Hedda (qui la nostra recensione) è un film drammatico e intimo che esplora la distruttiva complessità emotiva della protagonista, Hedda, interpretata da Tessa Thompson. Basato sul classico di Henrik Ibsen Hedda Gabler, il film è ambientato nell’Inghilterra della metà del XX secolo, durante una sontuosa festa organizzata da Hedda nella sua residenza di famiglia. Sotto la superficie di eleganza e raffinatezza, si nasconde un intreccio di manipolazioni, gelosie e tradimenti, che culminano in un finale ambiguo e malinconico.

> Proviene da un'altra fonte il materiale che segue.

Lemma credit_named addr v : keeps code_named (credit addr v).
Proof.
  apply keeps_get. intros s Hs. rewrite sbind_lift. destruct (ok_or _ _) as [b|e]; [| done].
  by apply set_account_named.
Qed.

Lemma apply_value_named tx : keeps code_named (apply_value tx).
Proof.
  unfold apply_value. destruct (tx_to tx) as [to|]; [apply credit_named |]. cbn zeta.
  apply keeps_get. intros s Hs. rewrite sbind_lift. destruct (ok_or _ _) as [b|e]; [| done].
  by apply create_named.
Qed.

Lemma execute_call_named input gas s : state_inv s -> code_named s -> code_named (execute_call input gas s).1.
Proof.
  intros Hi Hs. unfold execute_call. destruct (ci_kind input); [| done].
  destruct (StateDB.get_code s _) as [|b wasm]; [done |].
  pose proof (vm_execute_frame (b :: wasm) (default (ci_from input) (ci_to input)) gas (ci_data input) s Hi) as [_ H].
  destruct (vm_execute _ _ _ _ s) as [s' r]. by eapply vm_frame_named.
Qed.

Lemma execute_named cfg tx ctx s :
  state_inv s -> tx_wf tx -> supply s < M256 -> code_named s ->
  code_named (execute_transaction cfg tx ctx s).1.
Proof.
  intros Hi Hw Hsup Hs. rewrite execute_split by done.
  destruct (precheck cfg tx ctx s) as [[]|e] eqn:Hpre; [| done].
  pose proof (debit_spec _ _ _ _ Hi Hw Hpre) as (Hi1 & _ & _ & Hs1).
  assert (code_named (debit tx s)) as Hd by by apply set_account_named.
  assert (0 <= fee tx (tx_gas tx)) as Hfee by (apply fee_nonneg; [done | apply Hw]).
  destruct (apply_value_spec tx (debit tx s) Hi1 Hw) as (s2 & E2 & Hi2 & _); [lia |].
  pose proof (apply_value_named tx _ Hd) as Hd2. rewrite E2 in Hd2. cbn [fst] in Hd2.
  unfold after_debit. rewrite (sbind_run _ _ _ _ _ E2).
  pose proof (execute_call_named (call_input_from_tx tx) (remaining (start_meter cfg tx)) s2 Hi2 Hd2) as Hd3.
  destruct (execute_call _ _ s2) as [s3 [call|e]] eqn:E3; rewrite (sbind_run _ _ _ _ _ E3); [| done].
  cbn [fst] in Hd3. revert s3 Hd3 E3. match goal with |- forall s3, _ -> _ -> code_named (?c s3).1 => cut (keeps code_named c) end.
  { intros H s3 Hd3 _. by apply H. }
  apply keeps_bind; [apply keeps_lift |]. intros meter. apply keeps_bind; [apply keeps_lift |]. intros refund.
  apply keeps_bind; [| intros _; apply keeps_lift].
  destruct (U256.is_zero refund); [exact (keeps_lift _ (Ok tt)) | apply credit_named].
Qed.

(** A well-formed state of bounded supply whose accounts name their code. *)
Record sound_state (s : StateDB) : Prop := {
  so_inv : state_inv s;
  so_supply : supply s < M256;
  so_code : code_named s }.

Lemma execute_block_sound txs ctx s s' ctx' :
  sound_state s -> Forall tx_wf txs -> u64_ok (ctx_gas_used ctx) ->
  execute_block gas_config_default txs ctx s = (s', Ok ctx') -> sound_state s'.
Proof.
  intros Hs Hw. revert ctx s Hs. induction Hw as [|tx txs Htx Hw IH]; intros ctx s Hs Hctx; simpl.
  { by intros [= <- _]. }
  destruct Hs as [Hi Hsup Hc]. unfold sbind.
  pose proof (execute_spec gas_config_default tx ctx s Hi Htx gas_config_default_wf Hctx Hsup) as Hspec.
  pose proof (execute_named gas_config_default tx ctx s Hi Htx Hsup Hc) as Hn.
  destruct (execute_transaction gas_config_default tx ctx s) as [s1 [[out ctx1]|e]] eqn:E; [| done].
  destruct (precheck _ _ _ _) as [[]|e']; [| done]. destruct Hspec as (Hi1 & (_ & _ & Hs1) & Ho).
  destruct Ho as ((Hg1 & Hg2) & _ & _ & Hctx1 & _). cbn [snd fst] in *.
  pose proof (intrinsic_ok tx gas_config_default Htx gas_config_default_wf) as Hint.
  assert (0 <= fee tx (eo_gas_used out)) by (apply fee_nonneg; [done | unfold u64_ok in Hint; lia]).
  apply IH; [split; [done | lia | done] |]. rewrite Hctx1. cbn. apply saturating_add64_ok; [done |].
  pose proof (Htx) as (_ & _ & _ & Hgas & _). unfold u64_ok in *. lia.
Qed.

(** Every recorded state is sound. *)
Definition sound_ledger (l : Ledger) : Prop :=
  forall h db, snapshots (lg_store l) !! h = Some db -> sound_state db.

Lemma ledger_step_sound l l' : ledger_inv l -> sound_ledger l -> ledger_step l l' -> sound_ledger l'.
Proof.
  intros Hl Hs Hstep. destruct (li_live _ Hl) as (hd & Hhd & Hlive). destruct Hstep as [b Hw| |k|p].
  - pose proof (import_cases b l (store_reachable_inv _ (li_store _ Hl)) Hw) as H.
    destruct (import_and_apply b l) as [l' [o|e]]; cbn [fst]; [| by subst l'].
    destruct H as (ps & trial & ctx & Hps & Hx & _ & _ & _ & _ & _ & _ & Hsn & _).
    intros h db. rewrite Hsn. intros [[<- <-]|[_ Hdb]]%lookup_insert_Some; [| by eapply Hs].
    apply execute_block_sound in Hx; [| by eapply Hs | apply Hw | done].
    by rewrite state_inv_sync by apply Hx.
  - intros h db. cbn [lg_store]. rewrite (prune_snapshots_lookup _ _ _ Hhd). case_decide; [apply Hs | done].
  - destruct (li_snapshots _ Hl _ _ Hlive) as (b & Hb & _).
    destruct (prune_keep_fields _ hd b k (li_store _ Hl) Hhd Hb) as (H1 & _).
    intros h db (Hdb & _)%H1. by eapply Hs.
  - exact Hs.
Qed.
Lemma ledger_steps_sound l l' : ledger_inv l -> sound_ledger l -> rtc ledger_step l l' -> sound_ledger l'.
Proof. intros Hl Hs H. induction H; eauto using ledger_step_inv, ledger_step_sound. Qed.
(** ** The states a node starts with *)

Lemma alloc_named entries : code_named (alloc_state entries).
Proof.
  induction entries as [|e entries IH] using rev_ind; [done |]. rewrite alloc_state_app. cbn [foldl].
  apply set_account_named; [done |]. rewrite (IH e.1). by rewrite (proj2 (alloc_state_storage entries)), lookup_empty.
Qed.
Lemma alloc_inv entries : Forall (fun e => u256_wf e.2) entries -> state_inv (alloc_state entries).
Proof.
  induction entries as [|e entries IH] using rev_ind; [intros _; apply new_inv |].
  intros [Hw He]%Forall_app. rewrite alloc_state_app. apply set_account_inv; [| by apply IH].
  apply Forall_cons in He as [He _]. split; [by vm_compute | exact He].
Qed.
Lemma alloc_sound entries :
  Forall (fun e => u256_wf e.2) entries -> supply (alloc_state entries) < M256 -> sound_state (alloc_state entries).
Proof. intros Hw Hs. split; [by apply alloc_inv | done | apply alloc_named]. Qed.

(** A genesis recorded in an empty store, whichever way it was put there. *)
Lemma genesis_sound c g st o db live pool :
  header_wf (header g) -> BlockStore.insert_block g (BlockStore.new c) = (st, Ok o) -> sound_state db ->
  sound_ledger (mkLedger (BlockStore.record_state (io_hash o) db st) live pool).
Proof.
  intros Hg Hins Hdb h db'.
  destruct (insert_block_ok _ _ _ _ (new_store_inv c) Hg Hins) as (_ & _ & _ & _ & _ & Hsn & _).
  unfold BlockStore.record_state, BlockStore.set_snapshots. cbn [lg_store snapshots].
  rewrite Hsn, state_fork_id. cbn [snapshots BlockStore.new]. rewrite insert_empty.
  by intros [_ <-]%lookup_singleton_Some.
Qed.
End Sound.

(** ** Agreement *)

Section Agreement.
Context {HC : HexCrate} {BC : BincodeCrate} {BL : BincodeLaws} {SC : Sha3Crate} {EC : Ed25519Crate}.
Context {WC : WasmiCrate} {WL : WasmiLaws} {DC : DashMapCrate} {ET : ErrorTexts} {LC : Libp2pCrate}.
Context {RC : RocksDbCrate} {HI : HashMapIter} {HIL : HashMapIterLaws}.

Definition account_view (acc : Account) : Z * Z * H256 * H256 :=
  (acc_nonce acc, u256_val (acc_balance acc), acc_code_hash acc, acc_storage_root acc).

(** The live accounts tell the fields of all accounts. *)
Lemma view_live s a :
  state_wf s ->
  account_view (account_or_default a s) = default (0, 0, H256.ZERO, H256.ZERO) (account_view <$> live_account s a).
Proof.
  intros (Hw & _). unfold account_or_default, live_account, StateDB.get_account.
  destruct (accounts s !! a) as [acc|] eqn:E; [| done]. cbn.
  destruct (account_is_empty acc) eqn:Ee; [| done]. cbn. unfold account_is_empty in Ee.
  repeat (apply andb_prop in Ee as [Ee ?]). apply Z.eqb_eq in Ee.
  repeat match goal with H : bool_decide _ = true |- _ => apply bool_decide_eq_true in H end.
  destruct (Hw _ _ E) as [_ Hb]. rewrite is_zero_spec in * by done. unfold account_view.
  by rewrite Ee, (proj1 (Z.eqb_eq _ _) ltac:(eassumption)), H0, H.
Qed.

Lemma storage_root_account s a :
  roots_synced s -> acc_storage_root (account_or_default a s) = StateDB.compute_storage_root s a.
Proof.
  intros Hr. specialize (Hr a). unfold account_or_default, StateDB.get_account.
  destruct (accounts s !! a) as [acc|]; cbn [default]; [by apply synced_root |].
  simpl in Hr. case_decide as H; [done |]. symmetry. by destruct (decide (StateDB.compute_storage_root s a = H256.ZERO)).
Qed.

(** Everything a reader can ask about an account. *)
Definition same_account (s1 s2 : StateDB) (a : Address) : Prop :=
  nonce s1 a = nonce s2 a /\ balance s1 a = balance s2 a /\
  StateDB.get_code s1 a = StateDB.get_code s2 a /\
  (forall slot, StateDB.get_storage s1 a slot = StateDB.get_storage s2 a slot).

(** What is hashed about an account of a state: the nodes of the account trie, the
    nodes of the account's storage trie, its code. *)
Definition opt_string (o : option bytes) : list bytes := match o with Some b => [b] | None => [] end.
Definition code_string (s : StateDB) (a : Address) : list bytes := opt_string (code s !! a).
Definition account_strings (s : StateDB) (a : Address) : list bytes :=
  live_encodings s ++ slot_encodings s a ++ code_string s a.
(** Among the strings two states hash about [a] no two collide, and neither a
    storage node nor a code hashes to the zero digest, which stands for "none". *)
Definition strings_clear (s1 s2 : StateDB) (a : Address) : Prop :=
  coll_free (account_strings s1 a ++ account_strings s2 a) /\
  zero_free ((slot_encodings s1 a ++ code_string s1 a) ++ slot_encodings s2 a ++ code_string s2 a).
#[export] Instance strings_clear_dec s1 s2 a : Decision (strings_clear s1 s2 a).
Proof. unfold strings_clear. apply _. Defined.
Definition produce_first (r : RunningNode (H := memory_mesh)) : @Node memory_mesh memory_rocks :=
  match rn_producer r with
  | Some t => tick t (f64_of_Z 0) (handle_event (LC := memory_mesh) (TxReceived first_transfer) (rn_node r))
  | None => rn_node r
  end.
Definition import_first (r : RunningNode (H := memory_mesh)) : @Node memory_mesh memory_rocks :=
  handle_event (LC := memory_mesh) (BlockReceived first_block) (rn_node r).

Definition first_turn_ok (r1 r2 : RunningNode (H := memory_mesh)) : bool :=
  bool_decide (master_turn r1 = Some first_block) &&
  bool_decide (bs_head (nd_store (produce_first r1)) = Some (block_hash first_block)) &&
  bool_decide (bs_head (nd_store (import_first r2)) = Some (block_hash first_block)) &&
  bool_decide (coll_free (header_string (nd_store (produce_first r1)) (block_hash first_block) ++
                          header_string (nd_store (import_first r2)) (block_hash first_block))) &&
  bool_decide (strings_clear (lg_live (nd_ledger (produce_first r1))) (lg_live (nd_ledger (import_first r2)))
                 (sample_address x09)).
Lemma first_turn :
  exists r1 r2, brought_up node_config_default sample_sk = Some r1 /\
    brought_up slave_config (sample_key x05) = Some r2 /\ first_turn_ok r1 r2 = true.
Proof.
  assert (match brought_up node_config_default sample_sk, brought_up slave_config (sample_key x05) with
          | Some r1, Some r2 => first_turn_ok r1 r2
          | _, _ => false
          end = true) as H by (vm_compute; reflexivity).
  destruct (brought_up node_config_default sample_sk) as [r1|]; [| discriminate H].
  destruct (brought_up slave_config (sample_key x05)) as [r2|]; [| discriminate H].
  exists r1, r2. exact (conj eq_refl (conj eq_refl H)).
Qed.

Il motore principale della storia è la relazione tormentata tra Hedda e la sua ex amante Eileen, ora legata sentimentalmente e professionalmente a Thea, e in competizione con il marito di Hedda, George, per un prestigioso incarico accademico. Il conflitto tra Hedda ed Eileen si concentra simbolicamente intorno al manoscritto di quest’ultima — un’opera che rappresenta il suo talento, la sua carriera e la sua identità. In un gesto di rabbia, gelosia e disperazione, Hedda ruba e brucia il manoscritto, un atto che racchiude i molteplici aspetti della sua personalità: l’amante respinta, la donna frustrata e la manipolatrice calcolatrice.
Da un lato, il gesto è un tentativo di favorire il marito George, garantendogli il posto ambito e quindi una maggiore sicurezza economica per la coppia. Dall’altro, è una vendetta personale nei confronti di Eileen, che Hedda inganna facendole credere di aver perso il proprio lavoro per distrazione. In questo modo, Hedda non solo sabota la carriera di Eileen, ma ne distrugge anche la relazione con Thea, spingendola verso il crollo psicologico.
La profonda insicurezza di Hedda
Dietro la crudeltà dei suoi atti si cela però una profonda insicurezza. Hedda, pur appartenendo all’alta società, è priva del rispetto e del riconoscimento che invece Eileen ottiene nel mondo accademico, dominato dagli uomini. Mentre Eileen, pur subendo discriminazioni, riesce a imporsi come interlocutrice alla pari, Hedda è considerata una figura decorativa, un’ospite affascinante ma marginale. Questa mancanza di considerazione è simboleggiata dal giudice Roland Brack, vecchio amico di famiglia che vede Hedda non come una persona, ma come un trofeo da conquistare.
La protagonista si muove così nell’ombra, tramando e mentendo, tentando di controllare gli altri come unico modo per affermare la propria presenza. Tuttavia, la sua vita è segnata da una profonda solitudine e da un senso di impotenza che la spinge a contemplare più volte il suicidio, rappresentato visivamente dal lago in cui la donna sembra voler trovare pace.

La perdita del manoscritto porta Eileen alla disperazione e a un tentativo di suicidio accidentale. Nel frattempo, Hedda vede sgretolarsi il proprio mondo: il marito George, mosso da compassione, decide di aiutare Thea a riscrivere l’opera di Eileen, anche a rischio della loro sicurezza economica. Questo gesto di altruismo infrange definitivamente la maschera di controllo di Hedda, mostrandole la possibilità di un’etica diversa dalla vendetta e dall’egoismo.

Nel complesso, Hedda è un film che indaga la distruttività delle passioni represse e il modo in cui il potere, il privilegio e l’amore negato possono corrodere l’animo umano. Attraverso la sua protagonista, il film mostra come l’intelligenza e l’indipendenza, in un contesto sociale che le soffoca, si trasformino in autodistruzione e cinismo. Hedda incarna l’essenza della tragicità moderna: una donna consapevole della propria infelicità, ma incapace di sfuggirvi, prigioniera delle stesse dinamiche che tenta di controllare.
Alla fine, la storia non offre redenzione piena: rimane solo la consapevolezza del danno — a sé stessa, a Eileen e a tutti coloro che l’hanno circondata. Hedda è dunque una riflessione potente sull’orgoglio, sulla gelosia e sull’impossibilità di conciliare il desiderio di libertà con le convenzioni sociali.